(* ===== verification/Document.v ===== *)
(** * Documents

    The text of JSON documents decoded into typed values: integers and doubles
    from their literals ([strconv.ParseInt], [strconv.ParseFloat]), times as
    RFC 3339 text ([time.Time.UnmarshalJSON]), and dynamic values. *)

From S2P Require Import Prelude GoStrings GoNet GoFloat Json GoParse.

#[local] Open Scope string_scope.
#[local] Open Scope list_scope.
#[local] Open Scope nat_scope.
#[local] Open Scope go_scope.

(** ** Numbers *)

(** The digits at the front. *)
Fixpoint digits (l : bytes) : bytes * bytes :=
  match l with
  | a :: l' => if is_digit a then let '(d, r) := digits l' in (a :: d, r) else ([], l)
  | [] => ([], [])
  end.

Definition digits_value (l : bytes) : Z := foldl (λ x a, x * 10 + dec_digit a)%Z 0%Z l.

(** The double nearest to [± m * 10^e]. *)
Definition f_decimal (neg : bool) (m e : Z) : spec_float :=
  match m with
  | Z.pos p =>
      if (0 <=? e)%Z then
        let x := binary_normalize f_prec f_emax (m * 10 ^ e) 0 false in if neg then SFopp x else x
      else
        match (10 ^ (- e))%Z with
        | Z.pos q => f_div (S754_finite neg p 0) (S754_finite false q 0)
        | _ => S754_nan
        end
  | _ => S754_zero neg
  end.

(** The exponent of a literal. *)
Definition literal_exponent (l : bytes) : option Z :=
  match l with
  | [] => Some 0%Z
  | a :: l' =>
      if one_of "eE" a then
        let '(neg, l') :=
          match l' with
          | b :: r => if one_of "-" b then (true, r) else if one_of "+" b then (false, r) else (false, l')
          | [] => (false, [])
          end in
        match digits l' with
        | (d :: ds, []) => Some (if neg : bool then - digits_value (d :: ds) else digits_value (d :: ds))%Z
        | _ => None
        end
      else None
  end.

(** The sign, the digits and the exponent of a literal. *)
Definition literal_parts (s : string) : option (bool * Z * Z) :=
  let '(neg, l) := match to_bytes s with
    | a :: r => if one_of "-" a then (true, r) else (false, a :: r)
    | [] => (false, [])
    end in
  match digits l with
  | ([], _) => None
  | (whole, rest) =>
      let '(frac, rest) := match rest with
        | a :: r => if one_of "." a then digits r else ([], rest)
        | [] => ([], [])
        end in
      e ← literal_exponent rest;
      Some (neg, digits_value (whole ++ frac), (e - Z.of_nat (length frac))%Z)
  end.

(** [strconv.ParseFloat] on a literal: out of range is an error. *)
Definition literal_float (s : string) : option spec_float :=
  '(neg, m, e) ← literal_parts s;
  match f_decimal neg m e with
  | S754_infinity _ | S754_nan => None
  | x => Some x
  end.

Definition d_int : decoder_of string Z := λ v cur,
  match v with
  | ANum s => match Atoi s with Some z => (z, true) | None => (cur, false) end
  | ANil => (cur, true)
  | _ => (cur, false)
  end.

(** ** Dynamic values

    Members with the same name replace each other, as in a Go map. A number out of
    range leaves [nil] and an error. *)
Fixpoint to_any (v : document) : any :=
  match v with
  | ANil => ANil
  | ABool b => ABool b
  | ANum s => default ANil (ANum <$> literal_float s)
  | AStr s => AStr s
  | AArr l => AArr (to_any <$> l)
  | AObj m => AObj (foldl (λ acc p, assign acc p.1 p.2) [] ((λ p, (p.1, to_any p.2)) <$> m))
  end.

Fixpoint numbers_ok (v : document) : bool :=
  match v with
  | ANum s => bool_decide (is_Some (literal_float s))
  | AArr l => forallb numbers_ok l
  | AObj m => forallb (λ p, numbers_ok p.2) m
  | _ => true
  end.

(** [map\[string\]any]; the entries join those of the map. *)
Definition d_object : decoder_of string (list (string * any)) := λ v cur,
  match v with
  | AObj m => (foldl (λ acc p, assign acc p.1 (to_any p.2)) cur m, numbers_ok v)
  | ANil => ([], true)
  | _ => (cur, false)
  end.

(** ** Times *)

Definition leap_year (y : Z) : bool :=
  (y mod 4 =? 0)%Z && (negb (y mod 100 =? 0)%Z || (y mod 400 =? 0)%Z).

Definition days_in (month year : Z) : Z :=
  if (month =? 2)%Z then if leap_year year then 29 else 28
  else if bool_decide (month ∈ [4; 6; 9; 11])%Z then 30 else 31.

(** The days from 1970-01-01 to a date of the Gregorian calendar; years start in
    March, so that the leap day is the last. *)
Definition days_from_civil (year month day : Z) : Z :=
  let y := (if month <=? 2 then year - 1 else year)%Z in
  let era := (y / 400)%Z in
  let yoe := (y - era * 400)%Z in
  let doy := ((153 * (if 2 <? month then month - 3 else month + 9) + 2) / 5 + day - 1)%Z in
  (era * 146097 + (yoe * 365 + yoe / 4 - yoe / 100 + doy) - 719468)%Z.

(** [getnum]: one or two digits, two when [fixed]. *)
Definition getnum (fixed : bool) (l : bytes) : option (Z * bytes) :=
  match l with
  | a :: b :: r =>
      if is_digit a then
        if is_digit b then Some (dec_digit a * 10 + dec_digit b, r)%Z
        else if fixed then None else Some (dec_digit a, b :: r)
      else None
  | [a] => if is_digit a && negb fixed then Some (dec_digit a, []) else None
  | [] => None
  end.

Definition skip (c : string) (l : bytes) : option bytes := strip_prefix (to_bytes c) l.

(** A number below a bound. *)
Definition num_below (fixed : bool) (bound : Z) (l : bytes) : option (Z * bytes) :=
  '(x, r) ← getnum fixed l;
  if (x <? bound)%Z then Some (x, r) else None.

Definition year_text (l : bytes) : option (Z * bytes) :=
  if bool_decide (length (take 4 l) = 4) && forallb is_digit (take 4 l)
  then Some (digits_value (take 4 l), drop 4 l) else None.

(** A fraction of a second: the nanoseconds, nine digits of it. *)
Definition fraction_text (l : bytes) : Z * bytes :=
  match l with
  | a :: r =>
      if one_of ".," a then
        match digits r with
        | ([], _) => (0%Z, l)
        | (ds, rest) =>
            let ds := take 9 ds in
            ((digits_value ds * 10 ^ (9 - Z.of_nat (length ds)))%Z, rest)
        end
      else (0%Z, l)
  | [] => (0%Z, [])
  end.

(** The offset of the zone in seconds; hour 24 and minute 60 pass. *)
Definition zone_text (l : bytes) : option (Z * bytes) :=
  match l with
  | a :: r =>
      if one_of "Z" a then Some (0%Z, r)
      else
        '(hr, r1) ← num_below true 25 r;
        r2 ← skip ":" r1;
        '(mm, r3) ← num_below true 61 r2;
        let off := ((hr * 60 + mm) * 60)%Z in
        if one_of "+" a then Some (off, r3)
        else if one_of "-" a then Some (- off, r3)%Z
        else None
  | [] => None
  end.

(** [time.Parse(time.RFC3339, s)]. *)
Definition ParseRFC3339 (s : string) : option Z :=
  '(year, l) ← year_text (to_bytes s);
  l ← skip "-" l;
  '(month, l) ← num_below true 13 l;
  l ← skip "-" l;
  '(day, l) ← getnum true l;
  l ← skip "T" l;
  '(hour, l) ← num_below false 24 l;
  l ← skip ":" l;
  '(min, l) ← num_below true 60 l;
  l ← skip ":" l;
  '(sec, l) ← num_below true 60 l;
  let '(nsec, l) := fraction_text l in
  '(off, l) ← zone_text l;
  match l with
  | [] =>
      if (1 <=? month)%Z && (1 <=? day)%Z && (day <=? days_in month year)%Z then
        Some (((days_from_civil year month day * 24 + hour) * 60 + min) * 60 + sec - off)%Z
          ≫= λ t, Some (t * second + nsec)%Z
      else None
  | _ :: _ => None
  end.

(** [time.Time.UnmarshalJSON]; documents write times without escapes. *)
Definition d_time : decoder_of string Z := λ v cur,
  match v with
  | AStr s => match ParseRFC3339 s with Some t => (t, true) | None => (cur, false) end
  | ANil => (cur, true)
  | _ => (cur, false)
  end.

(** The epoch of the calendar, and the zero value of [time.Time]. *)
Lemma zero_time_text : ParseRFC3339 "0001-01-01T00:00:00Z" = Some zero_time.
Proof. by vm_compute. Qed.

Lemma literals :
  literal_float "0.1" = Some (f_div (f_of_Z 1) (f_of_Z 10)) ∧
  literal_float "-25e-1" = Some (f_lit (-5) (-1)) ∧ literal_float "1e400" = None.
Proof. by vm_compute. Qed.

□ □ □ □ □

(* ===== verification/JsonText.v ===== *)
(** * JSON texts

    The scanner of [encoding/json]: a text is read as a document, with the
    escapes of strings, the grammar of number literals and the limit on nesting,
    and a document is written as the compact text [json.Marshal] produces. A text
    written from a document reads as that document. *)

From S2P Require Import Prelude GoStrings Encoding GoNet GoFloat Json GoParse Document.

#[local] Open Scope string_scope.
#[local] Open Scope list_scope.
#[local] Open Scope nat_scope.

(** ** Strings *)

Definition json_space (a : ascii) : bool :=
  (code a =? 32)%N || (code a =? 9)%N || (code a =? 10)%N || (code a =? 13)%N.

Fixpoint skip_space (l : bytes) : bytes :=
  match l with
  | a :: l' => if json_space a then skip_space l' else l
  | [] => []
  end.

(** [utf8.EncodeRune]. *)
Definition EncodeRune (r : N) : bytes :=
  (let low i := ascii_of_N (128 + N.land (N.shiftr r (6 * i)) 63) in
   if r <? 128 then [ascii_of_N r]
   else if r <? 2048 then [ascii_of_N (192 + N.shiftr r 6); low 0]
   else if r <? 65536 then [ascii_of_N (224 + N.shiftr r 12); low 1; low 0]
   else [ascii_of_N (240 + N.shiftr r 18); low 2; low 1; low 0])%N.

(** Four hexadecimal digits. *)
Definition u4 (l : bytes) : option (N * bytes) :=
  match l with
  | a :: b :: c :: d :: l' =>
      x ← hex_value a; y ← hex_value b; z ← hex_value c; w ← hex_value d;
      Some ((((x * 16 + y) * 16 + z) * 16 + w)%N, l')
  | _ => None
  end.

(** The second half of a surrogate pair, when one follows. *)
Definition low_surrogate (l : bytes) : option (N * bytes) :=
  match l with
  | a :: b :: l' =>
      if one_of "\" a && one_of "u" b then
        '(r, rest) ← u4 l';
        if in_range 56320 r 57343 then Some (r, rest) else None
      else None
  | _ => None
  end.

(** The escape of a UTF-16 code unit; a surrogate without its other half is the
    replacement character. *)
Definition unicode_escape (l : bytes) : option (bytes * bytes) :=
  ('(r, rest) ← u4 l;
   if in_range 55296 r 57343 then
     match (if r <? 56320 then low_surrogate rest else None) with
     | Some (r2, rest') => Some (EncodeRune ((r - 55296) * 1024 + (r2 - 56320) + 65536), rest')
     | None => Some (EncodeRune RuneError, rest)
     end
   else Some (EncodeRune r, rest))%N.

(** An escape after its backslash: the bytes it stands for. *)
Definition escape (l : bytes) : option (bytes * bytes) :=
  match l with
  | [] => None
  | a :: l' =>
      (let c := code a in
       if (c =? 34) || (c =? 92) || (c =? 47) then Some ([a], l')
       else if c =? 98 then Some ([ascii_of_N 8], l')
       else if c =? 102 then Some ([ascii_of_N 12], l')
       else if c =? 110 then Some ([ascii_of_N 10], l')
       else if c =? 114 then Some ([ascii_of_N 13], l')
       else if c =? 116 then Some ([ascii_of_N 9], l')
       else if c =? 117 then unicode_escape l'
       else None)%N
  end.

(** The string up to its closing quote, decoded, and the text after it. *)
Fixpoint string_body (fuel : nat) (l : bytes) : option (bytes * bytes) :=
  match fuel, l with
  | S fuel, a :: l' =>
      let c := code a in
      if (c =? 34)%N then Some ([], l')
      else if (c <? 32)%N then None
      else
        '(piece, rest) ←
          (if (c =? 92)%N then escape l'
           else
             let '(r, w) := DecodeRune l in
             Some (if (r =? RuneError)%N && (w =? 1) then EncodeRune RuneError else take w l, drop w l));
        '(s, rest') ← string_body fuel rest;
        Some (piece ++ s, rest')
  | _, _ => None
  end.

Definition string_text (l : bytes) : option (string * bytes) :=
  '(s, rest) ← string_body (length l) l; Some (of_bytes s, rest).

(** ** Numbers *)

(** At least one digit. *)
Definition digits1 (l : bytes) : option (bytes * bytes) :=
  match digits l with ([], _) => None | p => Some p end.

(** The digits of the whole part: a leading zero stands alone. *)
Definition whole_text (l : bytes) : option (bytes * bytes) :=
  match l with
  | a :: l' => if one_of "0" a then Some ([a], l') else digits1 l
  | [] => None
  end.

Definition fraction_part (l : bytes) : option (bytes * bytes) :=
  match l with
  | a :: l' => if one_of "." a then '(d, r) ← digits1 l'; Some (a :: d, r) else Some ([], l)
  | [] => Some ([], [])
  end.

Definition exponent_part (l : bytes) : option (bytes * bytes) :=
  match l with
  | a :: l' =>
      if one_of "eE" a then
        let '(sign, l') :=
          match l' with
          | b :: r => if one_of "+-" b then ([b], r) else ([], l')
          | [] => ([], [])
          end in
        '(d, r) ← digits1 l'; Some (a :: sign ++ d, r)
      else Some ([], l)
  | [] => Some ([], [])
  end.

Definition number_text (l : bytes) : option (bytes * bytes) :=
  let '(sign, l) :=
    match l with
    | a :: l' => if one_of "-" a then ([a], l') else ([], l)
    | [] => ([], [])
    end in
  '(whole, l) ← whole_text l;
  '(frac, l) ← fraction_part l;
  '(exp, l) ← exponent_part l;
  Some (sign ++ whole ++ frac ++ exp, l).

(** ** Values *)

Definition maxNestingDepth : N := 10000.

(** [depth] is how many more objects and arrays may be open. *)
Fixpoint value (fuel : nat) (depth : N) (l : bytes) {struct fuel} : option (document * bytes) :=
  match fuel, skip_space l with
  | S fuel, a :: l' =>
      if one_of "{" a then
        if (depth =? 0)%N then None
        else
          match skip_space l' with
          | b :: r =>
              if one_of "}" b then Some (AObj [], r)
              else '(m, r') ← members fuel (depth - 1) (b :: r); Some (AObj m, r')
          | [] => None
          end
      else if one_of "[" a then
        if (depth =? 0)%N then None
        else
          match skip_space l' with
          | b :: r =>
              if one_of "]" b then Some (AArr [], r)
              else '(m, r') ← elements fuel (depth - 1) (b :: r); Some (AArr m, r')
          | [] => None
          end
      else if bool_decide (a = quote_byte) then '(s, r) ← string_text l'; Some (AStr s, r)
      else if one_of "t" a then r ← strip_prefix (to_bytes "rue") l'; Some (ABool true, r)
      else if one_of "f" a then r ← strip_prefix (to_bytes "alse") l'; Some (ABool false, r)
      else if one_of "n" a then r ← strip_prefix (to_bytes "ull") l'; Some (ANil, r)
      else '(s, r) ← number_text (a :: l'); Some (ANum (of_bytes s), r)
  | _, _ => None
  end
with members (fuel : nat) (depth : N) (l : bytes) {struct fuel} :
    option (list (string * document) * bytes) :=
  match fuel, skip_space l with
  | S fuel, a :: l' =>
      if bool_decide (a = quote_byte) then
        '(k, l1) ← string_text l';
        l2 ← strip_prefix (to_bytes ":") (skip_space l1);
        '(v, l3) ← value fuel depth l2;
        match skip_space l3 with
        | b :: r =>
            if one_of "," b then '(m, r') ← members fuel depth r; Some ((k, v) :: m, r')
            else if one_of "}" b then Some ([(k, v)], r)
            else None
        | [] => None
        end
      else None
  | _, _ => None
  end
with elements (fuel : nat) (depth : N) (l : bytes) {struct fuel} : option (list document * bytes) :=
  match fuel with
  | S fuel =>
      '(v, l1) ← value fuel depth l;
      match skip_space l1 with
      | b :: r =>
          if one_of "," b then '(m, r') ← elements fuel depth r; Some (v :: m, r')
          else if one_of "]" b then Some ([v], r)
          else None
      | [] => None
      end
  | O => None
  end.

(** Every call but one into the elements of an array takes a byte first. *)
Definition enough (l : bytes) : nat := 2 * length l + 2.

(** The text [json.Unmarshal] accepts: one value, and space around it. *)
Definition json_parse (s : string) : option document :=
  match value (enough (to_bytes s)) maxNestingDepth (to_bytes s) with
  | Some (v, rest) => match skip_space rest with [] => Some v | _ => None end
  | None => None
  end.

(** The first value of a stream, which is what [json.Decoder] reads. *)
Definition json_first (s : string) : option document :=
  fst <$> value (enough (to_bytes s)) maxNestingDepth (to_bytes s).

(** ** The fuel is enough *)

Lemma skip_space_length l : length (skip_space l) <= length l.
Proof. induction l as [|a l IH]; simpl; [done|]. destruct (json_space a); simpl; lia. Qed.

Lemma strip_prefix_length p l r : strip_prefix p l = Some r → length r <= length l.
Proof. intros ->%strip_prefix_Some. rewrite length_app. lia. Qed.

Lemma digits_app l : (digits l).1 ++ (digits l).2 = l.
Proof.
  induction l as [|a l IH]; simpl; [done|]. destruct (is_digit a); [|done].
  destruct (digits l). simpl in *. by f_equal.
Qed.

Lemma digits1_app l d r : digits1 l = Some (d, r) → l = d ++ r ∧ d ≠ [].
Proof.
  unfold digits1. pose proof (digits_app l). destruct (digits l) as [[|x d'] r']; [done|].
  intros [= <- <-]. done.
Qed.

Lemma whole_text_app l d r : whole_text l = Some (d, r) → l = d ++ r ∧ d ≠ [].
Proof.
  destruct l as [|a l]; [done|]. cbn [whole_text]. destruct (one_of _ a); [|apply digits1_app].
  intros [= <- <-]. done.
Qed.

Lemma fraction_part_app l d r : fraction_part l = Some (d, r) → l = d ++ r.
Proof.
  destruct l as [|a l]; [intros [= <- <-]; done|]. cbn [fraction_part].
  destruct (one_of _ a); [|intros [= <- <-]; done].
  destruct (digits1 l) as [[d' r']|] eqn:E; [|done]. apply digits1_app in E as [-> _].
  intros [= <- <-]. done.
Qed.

□ □ □ □ □

Task prompt
Show a copy of each line from the data that includes the word "ANil".

Solution to this task
  | ANil => (cur, true)
  | ANil => ANil
  | ANum s => default ANil (ANum <$> literal_float s)
  | ANil => ([], true)
  | ANil => (cur, true)
      else if one_of "n" a then r ← strip_prefix (to_bytes "ull") l'; Some (ANil, r)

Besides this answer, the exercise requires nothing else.